§ Task goal
Identify each line in the records below that contains the word "with", and copy it.

BEGIN Information shown

(** Witness: the sample file, and, with null cells, its header alone and a
    file cut inside it. *)
Lemma tide_parse_tide_bytes_defined_witness :
  let parse data size := tide_parse_tide_bytes (Some data) size true None (Some (logging (fun _ _ => TIDE_STATUS_OK))) [] in
  (exists st s, parse sample_file 212 (Some zero_error) (Some 0) [] = Done (st, s) /\ cells_kept 212 (Some zero_error) (Some 0) s) /\
  (exists st s, parse (take 72 sample_file) 72 None None [] = Done (st, s) /\ cells_kept 72 None None s) /\
  (exists st s, parse (take 30 sample_file) 30 None None [] = Done (st, s) /\ cells_kept 30 None None s).
Proof.
  intros parse. split; [|split].
  - destruct (tide_parse_tide_bytes_defined (Some sample_file) 212 true None (Some (logging (fun _ _ => TIDE_STATUS_OK))) [] (Some zero_error) (Some 0) []) as (st & s & H1 & H2).
    + split; [reflexivity|]. split; [reflexivity|]. split; [apply limits_default_typed|]. intros _. split; eauto.
    + exists st, s. split; [exact H1|exact H2].
  - destruct (tide_parse_tide_bytes_defined (Some (take 72 sample_file)) 72 true None (Some (logging (fun _ _ => TIDE_STATUS_OK))) [] None None []) as (st & s & H1 & H2).
    + split; [reflexivity|]. split; [reflexivity|]. split; [apply limits_default_typed|]. intros (? & _ & [=] & _).
    + exists st, s. split; [exact H1|exact H2].
  - destruct (tide_parse_tide_bytes_defined (Some (take 30 sample_file)) 30 true None (Some (logging (fun _ _ => TIDE_STATUS_OK))) [] None None []) as (st & s & H1 & H2).
    + split; [reflexivity|]. split; [reflexivity|]. split; [apply limits_default_typed|]. intros (? & _ & [=] & _).
    + exists st, s. split; [exact H1|exact H2].
Defined.

(** C14: whatever the callbacks answer, what they were given is justified by the
    file: each record event describes a record of the file that lies inside it,
    respects the limits and the depth policy, has zero padding and the right
    CRC; descriptors are well typed, with a valid time base and all the bytes of
    their configuration, their (track, generation) pairs distinct and no
    more than the track limit; each packet is well typed, with a nonnegative
    duration and all the bytes of its payload, and comes after the descriptor of its track and generation. *)
Theorem tide_parse_tide_bytes_justified (data : list byte) (end_ : bool) (limits : tide_limits)
    (verdict : delivery -> list delivery -> tide_status) (error : option tide_error) (valid_prefix : option Z)
    (h : heap) (st : tide_status) (s : pstate (list delivery)) :
  parse_args (Some data) (zlen data) limits error valid_prefix ->
  tide_parse_tide_bytes (Some data) (zlen data) end_ (Some limits) (Some (logging verdict)) [] error valid_prefix h
    = Done (st, s) ->
  log_ok limits data (ps_user s).
Proof.
  intros Ha. pose proof Ha as (_ & Hm & Hl & _).
  destruct (parse_bytes_cases (Some limits) (Some (logging verdict)) (Some data) (zlen data) end_ [] error valid_prefix h Ha)
    as [(st' & s' & -> & _ & Hu & _)|(bytes & [= <-] & Hsz & ->)].
  { intros [= -> ->]. rewrite Hu. constructor. }
  assert (Hi : log_inv limits data TIDE_HEADER_SIZE (start_state [] h)) by (split; [constructor|split; [reflexivity|discriminate]]).
  destruct (wp_inv _ _ (parse_log verdict limits data _ _ _ _ _
    (start_range limits data (zlen data) Hl eq_refl Hsz Hm) (start_ready _ [] h) Hi)) as ([st' s'] & Hrun & _ & Hlog & _).
  change (default tide_limits_default (Some limits)) with limits.
  change (default no_callbacks (Some (logging verdict))) with (logging verdict). rewrite Hrun. intros [= _ <-]. exact Hlog.
Qed.

Lemma tide_parse_tide_bytes_justified_witness :
  exists s, tide_parse_tide_bytes (Some sample_file) (zlen sample_file) true (Some tide_limits_default)
              (Some (logging (fun _ _ => TIDE_STATUS_OK))) [] (Some zero_error) (Some 0) [] = Done (TIDE_STATUS_OK, s) /\
    length (ps_user s) = 5%nat /\ log_ok tide_limits_default sample_file (ps_user s).
Proof.
  eexists. split; [vm_compute; reflexivity|]. split; [reflexivity|].
  eapply (tide_parse_tide_bytes_justified sample_file true tide_limits_default (fun _ _ => TIDE_STATUS_OK)
           (Some zero_error) (Some 0) [] TIDE_STATUS_OK _ sample_args).
  vm_compute. reflexivity.
Defined.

END Information shown

§ Expected output
(** Witness: the sample file, and, with null cells, its header alone and a
    CRC; descriptors are well typed, with a valid time base and all the bytes of
    more than the track limit; each packet is well typed, with a nonnegative
  change (default tide_limits_default (Some limits)) with limits.
  change (default no_callbacks (Some (logging verdict))) with (logging verdict). rewrite Hrun. intros [= _ <-]. exact Hlog.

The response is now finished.